Dataset: Begin

Ltac value name H :=
  first [ pose proof (value_required name _ _ eq_refl (or_introl eq_refl)) as H
        | pose proof (value_optional name _ _ eq_refl eq_refl) as H
        | pose proof (value_required name _ _ eq_refl) as H; lapply H; [clear H; intros H|right; cbn; eauto; set_solver] ];
  cbn [o_type snd prod_map id] in H; destruct (value_of (options kernel) seen name);
  try (by destruct H); cbn [legal_value] in H.

Lemma to_namespace_legal : exists n, to_namespace (value_of (options kernel) seen) = Some n /\ legal n.
Proof.
  unfold to_namespace.
  value "--listen" Hlisten.
  value "--backend" Hbackend.
  value "--cc" Hcc.
  value "--kernel" Hkernel.
  value "--memory-mib" Hmemory.
  value "--firewall-backend" Hfirewall.
  value "--iptables-variant" Hvariant.
  value "--backlog" Hbacklog.
  value "--max-connections" Hmax.
  value "--shutdown-grace-period" Hgrace.
  eexists. split; [reflexivity|]. split; cbn; try done.
  - by apply sorted_backends.
  - intros t. value "--tun-host-address" Hhost; cbn; intros [= <-]. by destruct Hhost.
  - intros t. value "--tun-guest-address" Hguest; cbn; intros [= <-]. by destruct Hguest.
Qed.
End legal_namespace.

Lemma parse_args_outcome `{F : FloatText} kernel argv :
  match parse_args kernel argv with
  | Parsed n => legal n
  | Exit status => status = 0 \/ status = 2
  | Fails _ => False
  end.
Proof.
  unfold parse_args. pose proof (parse_values_outcome (options kernel) argv) as H.
  destruct (parse_values _ _) as [seen| |]; try done. destruct H as [Hc Hm].
  by destruct (to_namespace_legal kernel seen Hc Hm) as (n & -> & Hn).
Qed.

Dataset: End

• _Task brief_: Line by line, reproduce the data exactly as given.

• _Reply_:
Ltac value name H :=
  first [ pose proof (value_required name _ _ eq_refl (or_introl eq_refl)) as H
        | pose proof (value_optional name _ _ eq_refl eq_refl) as H
        | pose proof (value_required name _ _ eq_refl) as H; lapply H; [clear H; intros H|right; cbn; eauto; set_solver] ];
  cbn [o_type snd prod_map id] in H; destruct (value_of (options kernel) seen name);
  try (by destruct H); cbn [legal_value] in H.

Lemma to_namespace_legal : exists n, to_namespace (value_of (options kernel) seen) = Some n /\ legal n.
Proof.
  unfold to_namespace.
  value "--listen" Hlisten.
  value "--backend" Hbackend.
  value "--cc" Hcc.
  value "--kernel" Hkernel.
  value "--memory-mib" Hmemory.
  value "--firewall-backend" Hfirewall.
  value "--iptables-variant" Hvariant.
  value "--backlog" Hbacklog.
  value "--max-connections" Hmax.
  value "--shutdown-grace-period" Hgrace.
  eexists. split; [reflexivity|]. split; cbn; try done.
  - by apply sorted_backends.
  - intros t. value "--tun-host-address" Hhost; cbn; intros [= <-]. by destruct Hhost.
  - intros t. value "--tun-guest-address" Hguest; cbn; intros [= <-]. by destruct Hguest.
Qed.
End legal_namespace.

Lemma parse_args_outcome `{F : FloatText} kernel argv :
  match parse_args kernel argv with
  | Parsed n => legal n
  | Exit status => status = 0 \/ status = 2
  | Fails _ => False
  end.
Proof.
  unfold parse_args. pose proof (parse_values_outcome (options kernel) argv) as H.
  destruct (parse_values _ _) as [seen| |]; try done. destruct H as [Hc Hm].
  by destruct (to_namespace_legal kernel seen Hc Hm) as (n & -> & Hn).
Qed.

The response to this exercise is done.